本件は、人材派遣会社であるP社から基礎地盤コンサルタンツ(以下、K社)に派遣されたAが、その派遣先であるK社において契約業務を行うに当たり、金員を不正に領得したとして、K社が不法行為に基づく損害賠償請求、ないしは派遣元であるP社に対し、K社との間で締結した労働者派遣基本契約(以下「本件契約」という)に基づく損害賠償請求をしたもの。
2.前提事実および事件の経過は?
<本件契約の締結に至った経緯等について>
▼ K社は本社総務課で社会保険手続事務を担当していた社員Cが産休に入るため、その代替要員としてP社に人材派遣を依頼することにした。そこで、K社の総務課長であったSは、平成5年9月、P社の人材派遣担当者であるOに社会保険事務を独力で担当できる人員を補充したいと伝えて人材派遣の申し出をした。

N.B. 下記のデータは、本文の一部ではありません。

(** * contribution.go: exposure by sector and demographic group

    A shallow embedding of [contribution.go] (package [main] of the InMAP
    sandbox) and the properties of the functions of its pipeline:

    - [getConsumptionBySCC]      industry consumption collapsed to SCCs
    - [getEmissionsBySCC]        emissions matrix collapsed to SCCs
    - [demAndEmissions]          the demographic-by-sector matrix
    - [populationAdjust]         rescaling of that matrix, in place
    - [getExposureByPopulation]  concentration weighted by population
    - [emissionsAndDemTesting]   the run of the stages, one after the other

    Go's [float64] is the class [Float64]; its instance [binary64] is IEEE
    754 double precision (the kernel's primitive floats), its instance
    [exactZ] is exact integer arithmetic.  The functions are written once,
    over the class, so that what is proved for every instance holds for
    [binary64] in particular. *)

From Stdlib Require Import ZArith Lia Floats Uint63 Permutation.
From stdpp Require Import base option list gmap strings.

Open Scope Z_scope.

(** ** Numbers *)

(** The operations the source applies to [float64] values. *)
Class Float64 (F : Type) := {
  f0 : F;                       (* the literal 0 *)
  fadd : F -> F -> F;           (* +, += *)
  fmul : F -> F -> F;           (* * *)
  fdiv : F -> F -> F;           (* / *)
  fofInt : Z -> F               (* float64(n), n an int *)
}.

(** Go's 64-bit [int]: addition wraps around. *)
Definition wrap64 (z : Z) : Z := (z + 2 ^ 63) mod 2 ^ 64 - 2 ^ 63.

Definition intAdd (a b : Z) : Z := wrap64 (a + b).

(** IEEE 754 binary64.  [float64(n)] rounds to nearest, ties to even; the
    primitive conversion takes a 63-bit natural, so the sign and the one
    value of magnitude [2^63] are handled apart. *)
Definition float64_of_int (z : Z) : float :=
  if z =? - 2 ^ 63 then (-9223372036854775808)%float
  else if z <? 0 then PrimFloat.opp (PrimFloat.of_uint63 (Uint63.of_Z (- z)))
  else PrimFloat.of_uint63 (Uint63.of_Z z).

#[export] Instance binary64 : Float64 float := {|
  f0 := 0%float;
  fadd := PrimFloat.add;
  fmul := PrimFloat.mul;
  fdiv := PrimFloat.div;
  fofInt := float64_of_int
|}.

(** Exact integer arithmetic: no rounding, quotients truncated. *)
Definition exactZ : Float64 Z := {|
  f0 := 0;
  fadd := Z.add;
  fmul := Z.mul;
  fdiv := Z.quot;
  fofInt := fun z => z
|}.

(** Laws of exact arithmetic.  [binary64] is commutative, but its sums
    and products are rounded: it is not associative and multiplication
    does not distribute over addition. *)
Record AddLaws {F : Type} {arith : Float64 F} : Prop := {
  fadd_assoc : forall x y z : F, fadd x (fadd y z) = fadd (fadd x y) z;
  fadd_comm : forall x y : F, fadd x y = fadd y x;
  fadd_0_l : forall x : F, fadd f0 x = x
}.

Record MulLaws {F : Type} {arith : Float64 F} : Prop := {
  fmul_assoc : forall x y z : F, fmul x (fmul y z) = fmul (fmul x y) z;
  fmul_comm : forall x y : F, fmul x y = fmul y x;
  fmul_add_distr : forall k x y : F, fmul k (fadd x y) = fadd (fmul k x) (fmul k y);
  fmul_0_r : forall k : F, fmul k f0 = f0
}.

Arguments AddLaws F {arith}.
Arguments MulLaws F {arith}.

(** ** Errors and panics *)

(** An [error] value: one returned by a collaborator, one wrapped with
    [errors.Wrap], or one built by [fmt.Errorf] (format and the integers
    formatted into it). *)
Inductive error : Type :=
| ProviderError (msg : string)
| Wrap (cause : error) (msg : string)
| Errorf (format : string) (args : list Z).

(** Run-time panics of Go and of gonum's [mat]. *)
Inductive panic : Type :=
| IndexOutOfRange
| NilDereference
| ErrZeroLength
| ErrShape
| ErrRowAccess
| ErrColAccess.

(** What a call comes to: a value, a returned [error], or a panic. *)
Inductive outcome (A : Type) : Type :=
| Ok (a : A)
| Err (e : error)
| Panicked (p : panic).

Arguments Ok {A} a.
Arguments Err {A} e.
Arguments Panicked {A} p.

#[export] Instance outcome_ret : MRet outcome := fun A a => Ok a.
(** The list [hyp_expansions] of one hypothesis. *)
Fixpoint hyp_expansions (self : BeamTDTInfer) (o : BeamOut)
         (idxs : list nat) : result (list (Z * nat * R)) :=
  match idxs with
  | [] => Ok []
  | idx :: idxs' =>
      i <- py_mod (Z.of_nat idx) (max_candidates self) ;;
      k <- getitem (beam_idx_topks o) i ;;
      j <- py_floordiv (Z.of_nat idx) (max_candidates self) ;;
      duration_idx <- getitem (beam_duration_idx_topks o) j ;;
      total_logp <- getitem (beam_total_logp o) (Z.of_nat idx) ;;
      rest <- hyp_expansions self o idxs' ;;
      Ok ((k, duration_idx, total_logp) :: rest)
  end.

(** The three lists filled by the expansions: blank emissions, non-blank
    emissions of non-zero duration, and non-blank emissions of duration
    zero. *)
Record emissions : Type := mkEmissions {
  list_b : list Hyp;
  list_nb : list Hyp;
  list_exp : list Hyp
}.

(** The duration index an expansion is given: a blank token on the
    zero-duration bin is moved to the smallest non-zero duration. *)
Definition maes_duration_idx (self : BeamTDTInfer) (k : Z)
           (duration_idx : nat) : nat :=
  if (k =? blank self)%Z
     && (match zero_duration_idx self with Some _ => true | None => false end)
     && is_zero_duration_idx self duration_idx
  then min_non_zero_duration_idx self
  else duration_idx.

(** The shallow fusion of a non-blank expansion. *)
Definition maes_lm_fusion (self : BeamTDTInfer) (hyp new_hyp : Hyp)
           (k : Z) : result Hyp :=
  match ngram_lm self with
  | Some _ =>
      match ngram_lm_state hyp with
      | Some st =>
          ' (lm_score, next_state) <- compute_ngram_score self st k ;;
          Ok (mkHyp (score new_hyp + ngram_lm_alpha self * lm_score)
                    (y_sequence new_hyp) (dec_state new_hyp)
                    (dec_out new_hyp) (timestep new_hyp)
                    (hyp_length new_hyp) (last_frame new_hyp)
                    (Some next_state))
      | None => Raise TypeError
      end
  | None => Ok new_hyp
  end.
(** * simple-rag-ai-agent: the query and ingestion pipeline

    A shallow embedding of [backend/rag/rag_answer.py] and
    [backend/main.py], together with models of the chunker and of the
    index builder/loader, and the properties of the pipeline proved
    about them.

    Python exceptions are values of [Py.exn]; a computation is a
    function from the state it may touch to an outcome (a value or a
    raised exception) and the state it leaves behind, so that whatever a
    failing call has already mutated stays mutated, as in Python.  The
    calls made to the model provider and to the vector index are kept in
    a ghost trace. *)

From Stdlib Require Import String Ascii List ZArith Lia Bool Arith.
From Equations Require Import Equations.
Import ListNotations.
Local Open Scope string_scope.
Local Open Scope Z_scope.

Set Implicit Arguments.

(** ** Python values, exceptions and list indexing *)

Module Py.

(** The exception classes the pipeline distinguishes: [openai.OpenAIError]
    (with all its subclasses), [IndexError], and any other subclass of
    [Exception].  Each carries the text that [str(e)] returns. *)
Inductive exn : Type :=
| OpenAIError (msg : string)
| IndexError (msg : string)
| Exception (msg : string).

Definition str (e : exn) : string :=
  match e with
  | OpenAIError msg => msg
  | IndexError msg => msg
  | Exception msg => msg
  end.

(** [isinstance(e, OpenAIError)], the test of an [except OpenAIError] clause. *)
Definition is_OpenAIError (e : exn) : bool :=
  match e with
  | OpenAIError _ => true
  | _ => false
  end.

Inductive outcome (A : Type) : Type :=
| Return (a : A)
| Raise (e : exn).
Arguments Return {A} a.
Arguments Raise {A} e.

Definition nl : string := String (ascii_of_nat 10) EmptyString.

(** [l[i]] on a Python list: positions [0 .. len-1], negative positions
    [-len .. -1] counted from the end, [IndexError] anywhere else. *)
Definition getitem {A : Type} (l : list A) (i : Z) : outcome A :=
  let n := Z.of_nat (length l) in
  let pos := if i <? 0 then n + i else i in
  if (0 <=? pos) && (pos <? n) then
    match nth_error l (Z.to_nat pos) with
    | Some x => Return x
    | None => Raise (IndexError "list index out of range")
    end
  else Raise (IndexError "list index out of range").

(** [sep.join(l)] *)
Definition join (sep : string) (l : list string) : string :=
  String.concat sep l.

End Py.
Import Py.

(** ** Computations over a state, with exceptions *)

Definition M (S A : Type) : Type := S -> outcome A * S.

Definition ret {S A : Type} (a : A) : M S A := fun s => (Return a, s).

Definition raise {S A : Type} (e : exn) : M S A := fun s => (Raise e, s).

Definition bind {S A B : Type} (m : M S A) (f : A -> M S B) : M S B :=
  fun s =>
    match m s with
    | (Return a, s') => f a s'
    | (Raise e, s') => (Raise e, s')
    end.

(** [try: m  except C as e: h e], where [C] is the class recognised by [is_C]. *)
Definition try_except {S A : Type} (m : M S A) (is_C : exn -> bool)
    (h : exn -> M S A) : M S A :=
  fun s =>
    match m s with
    | (Return a, s') => (Return a, s')
    | (Raise e, s') => if is_C e then h e s' else (Raise e, s')
    end.

Definition of_outcome {S A : Type} (o : outcome A) : M S A := fun s => (o, s).

Definition modify {S : Type} (f : S -> S) : M S unit := fun s => (Return tt, f s).

Declare Scope py_scope.
Delimit Scope py_scope with py.
Notation "x <- m ;; k" := (bind m (fun x => k))
  (at level 61, m at next level, right associativity) : py_scope.
Notation "m ;; k" := (bind m (fun _ => k))
  (at level 61, right associativity) : py_scope.
Local Open Scope py_scope.

(** ** The world outside the process: the data directory and the services *)

(** The three files of the data directory, named by the module constants
    of [main.py]. *)
Inductive Path : Type := PDF_PATH | INDEX_PATH | META_PATH.

(** A role-tagged chat message. *)
Record Message : Type := { role : string; content : string }.

Section World.

(** [Vec] is a float32 row as numpy holds it, [Index] a faiss index object. *)
Variables Vec Index : Type.

Inductive File : Type :=
| FaissIndex (idx : Index)
| ChunksJson (cs : list string)
| Blob (raw : string).

Record Disk : Type := {
  knowledge_pdf : option File;
  index_faiss : option File;
  chunks_json : option File
}.

Definition read_file (d : Disk) (p : Path) : option File :=
  match p with
  | PDF_PATH => knowledge_pdf d
  | INDEX_PATH => index_faiss d
  | META_PATH => chunks_json d
  end.

Definition write_file (d : Disk) (p : Path) (f : File) : Disk :=
  match p with
  | PDF_PATH =>
      {| knowledge_pdf := Some f;
         index_faiss := index_faiss d;
         chunks_json := chunks_json d |}
  | INDEX_PATH =>
      {| knowledge_pdf := knowledge_pdf d;
         index_faiss := Some f;
         chunks_json := chunks_json d |}
  | META_PATH =>
      {| knowledge_pdf := knowledge_pdf d;
         index_faiss := index_faiss d;
         chunks_json := Some f |}
  end.

(** [os.path.exists(p)] *)
Definition os_path_exists (d : Disk) (p : Path) : bool :=
  match read_file d p with
  | Some _ => true
  | None => false
  end.

(** A call that leaves the process. *)
Inductive Event : Type :=
| EmbeddingsCreate (model : string) (input : list string)
| ChatCompletionsCreate (model : string) (messages : list Message)
| IndexSearch (index : Index) (qvec : Vec) (k : Z).

(** What the code outside [main.py] can read and change: the files, and
    the trace of calls made so far (oldest first). *)
Record Sys : Type := { disk : Disk; calls : list Event }.

(** The external collaborators.  The provider and the index answer a
    call with a value or an exception; the functions of the modules
    [rag.pdf_to_text], [rag.chunking] and [rag.embed_store] are
    computations over [Sys]. *)
Record Env : Type := {
  (** [client.embeddings.create(model=, input=)]: the embeddings
      [resp.data[j].embedding], as float32 rows *)
  embeddings_create : string -> list string -> outcome (list Vec);
  (** [client.chat.completions.create(model=, messages=)]: the texts
      [response.choices[j].message.content] *)
  chat_completions_create : string -> list Message -> outcome (list string);
  (** [faiss.normalize_L2] on a one-row matrix *)
  normalize_L2 : Vec -> Vec;
  (** [index.search(qvec, k)]: the row [ids[0]] *)
  index_search : Index -> Vec -> Z -> outcome (list Z);
  pdf_to_text : Path -> M Sys string;
  chunk_text : string -> M Sys (list string);
  build_and_save_index : list string -> Path -> Path -> M Sys unit;
  load_index : Path -> Path -> M Sys (Index * list string)
}.

(** Perform an external call: record it, then deliver its answer. *)
Definition call {A : Type} (ev : Event) (answer : outcome A) : M Sys A :=
  fun s => (answer, {| disk := disk s; calls := calls s ++ [ev] |}).

End World.

Arguments read_file {Index} d p.
Arguments write_file {Index} d p f.
Arguments os_path_exists {Index} d p.
Arguments call {Vec Index A} ev answer.
Arguments Build_Env {Vec Index}.
Arguments FaissIndex {Index} idx.
Arguments ChunksJson {Index} cs.
Arguments Blob {Index} raw.
Arguments EmbeddingsCreate {Vec Index} model input.
Arguments ChatCompletionsCreate {Vec Index} model messages.
Arguments IndexSearch {Vec Index} index qvec k.

(** ** backend/rag/rag_answer.py *)

Module RagAnswer.
Section WithEnv.

Context {Vec Index : Type} (E : Env Vec Index).

Definition CHAT_MODEL : string := "gpt-4o-mini".
Definition EMBED_MODEL : string := "text-embedding-3-small".

Definition embed_query (query : string) : M (Sys Vec Index) Vec :=
  try_except
    (resp <- call (EmbeddingsCreate EMBED_MODEL [query])
                  (embeddings_create E EMBED_MODEL [query]) ;;
     vec <- of_outcome (getitem resp 0) ;;
     ret (normalize_L2 E vec))
    is_OpenAIError
    (fun e => raise (OpenAIError ("Failed to generate embedding: " ++ str e))).

(** The loop [for i in ids[0]: if i != -1: results.append(chunks[i])]. *)
Fixpoint collect (chunks : list string) (ids : list Z) (results : list string)
    : outcome (list string) :=
  match ids with
  | [] => Return results
  | i :: rest =>
      if negb (i =? -1) then
        match getitem chunks i with
        | Return c => collect chunks rest (results ++ [c])
        | Raise e => Raise e
        end
      else collect chunks rest results
  end.

Definition retrieve (query : string) (index : Index) (chunks : list string)
    (k : Z) : M (Sys Vec Index) (list string) :=
  qvec <- embed_query query ;;
  ids <- call (IndexSearch index qvec k) (index_search E index qvec k) ;;
  of_outcome (collect chunks ids []).

(** The default of the parameter [k]. *)
Definition retrieve_k_default : Z := 4.

Definition SYSTEM_PROMPT : string :=
  "You are an Insurance Agency Customer Care assistant. " ++
  "Use only the provided context to answer. " ++
  "If not found, say you don't have it and offer human support.".

Definition messages_of (context user_question : string) : list Message :=
  [ {| role := "system"; content := SYSTEM_PROMPT |};
    {| role := "user";
       content := "Context:" ++ nl ++ context ++ nl ++ nl ++
                  "Question:" ++ nl ++ user_question |} ].

Definition generate_answer (user_question : string)
    (retrieved_chunks : list string) : M (Sys Vec Index) string :=
  let context := join (nl ++ nl) retrieved_chunks in
  try_except
    (response <- call (ChatCompletionsCreate CHAT_MODEL (messages_of context user_question))
                      (chat_completions_create E CHAT_MODEL (messages_of context user_question)) ;;
     of_outcome (getitem response 0))
    is_OpenAIError
    (fun e => raise (OpenAIError ("Failed to generate answer: " ++ str e))).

▼ CとSはOに対し、派遣業務のうち社会保険手続の内容は、健康保険組合(以下「健保組合」という)からの各種給付金の受入れ仕分け、支払い手続であることを説明した。その際、現金取扱業務が含まれることの概要も説明したが、Oから特に現金取扱いについての確認や現金取扱いはさせないで欲しいとの申し出はなかった。

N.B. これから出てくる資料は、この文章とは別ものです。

(** * Expense ledger ([expense-tracker/main.py]) over a model of its SQLite table

    The program keeps one table, [expenses], in a SQLite file and exposes
    five tools ([add_expense], [list_expenses], [summarize], [edit_expense],
    [delete_expense]), an initializer [init_db] and a resource [categories].
    Every tool is one SQL statement wrapped in [try]/[except Exception].

    The embedding follows that shape:
    - Python arguments are dynamically typed values ([pyval]);
    - the driver binds them to SQLite storage classes ([sqlval]);
    - the table is a list of rows in rowid order together with the
      AUTOINCREMENT counter kept in [sqlite_sequence];
    - a statement either yields a result and a new table or raises, and the
      [with sqlite3.connect(...)] block commits or rolls back accordingly.

    IEEE doubles are kept abstract behind the class [Float64]. *)

From Stdlib Require Import ZArith List String Ascii Bool Lia.
From Stdlib Require Import Sorting.Sorted Sorting.Permutation.
From Stdlib Require Import QArith DecimalString.
Import ListNotations.

Local Open Scope string_scope.
Local Open Scope Z_scope.

(** ** Binary64 numbers

    [real] stands for the binary64 values other than NaN (SQLite never stores
    a NaN: it binds and returns it as NULL).  The operations are the ones the
    SQL of the program needs; their laws say that [<=] is a total preorder. *)

Class Float64 := {
  real : Type;
  (** the integer as a double, as REAL affinity does with INTEGER values *)
  real_of_int : Z -> real;
  (** a text that is a well-formed numeric literal, as REAL affinity reads it *)
  real_of_text : string -> option real;
  (** the longest numeric prefix of a text or blob, 0.0 when there is none *)
  real_of_prefix : string -> real;
  (** the rendering of a double when it is stored in a TEXT column *)
  text_of_real : real -> string;
  (** addition; [None] when the sum is NaN (infinities of opposite sign) *)
  real_add : real -> real -> option real;
  real_leb : real -> real -> bool;
  real_is_zero : real -> bool;
  real_leb_total : forall a b, real_leb a b = true \/ real_leb b a = true;
  real_leb_trans : forall a b c,
      real_leb a b = true -> real_leb b c = true -> real_leb a c = true
}.

(** ** Exceptions and results *)

Inductive exn_kind :=
| OverflowError
| ProgrammingError
| OperationalError
| IntegrityError
| FileNotFoundError
| OSError.

Record exn := Exn { kind : exn_kind; message : string }.

Inductive result (A : Type) :=
| Ok (a : A)
| Raise (e : exn).

Arguments Ok {A} a.
Arguments Raise {A} e.

Definition bind_result {A B} (m : result A) (k : A -> result B) : result B :=
  match m with
  | Ok a => k a
  | Raise e => Raise e
  end.

Notation "x <- m ;; k" := (bind_result m (fun x => k))
  (at level 61, m at next level, right associativity).
Notation "' pat <- m ;; k" := (bind_result m (fun x => match x with pat => k end))
  (at level 61, pat pattern, m at next level, right associativity).

(** [try: body / except Exception as e: handler e] *)
Definition try_except {A} (body : result A) (handler : exn -> result A) : result A :=
  match body with
  | Ok a => Ok a
  | Raise e => handler e
  end.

▼ K社はP社との間で同年10月1日、本件契約を締結したが、契約書には「派遣社員には金銭の取扱いをさせないこととする」趣旨の条項は規定されていなかった。
▼ P社は派遣希望者登録名簿から社会保険業務ができるということでAを派遣社員とすることにし、Aと雇用契約を締結して、同年11月2日から翌6年12月1日までの間、K社に派遣した。その際、業務内容は「ファイリング、給与計算、社会保険手続」とされた。
★ P社はAを登録名簿に登録する際および雇用契約を締結する際、Aから履歴書の提出を求めて面接したが、戸籍謄本や住民票の提出を求めて確認する等しなかった。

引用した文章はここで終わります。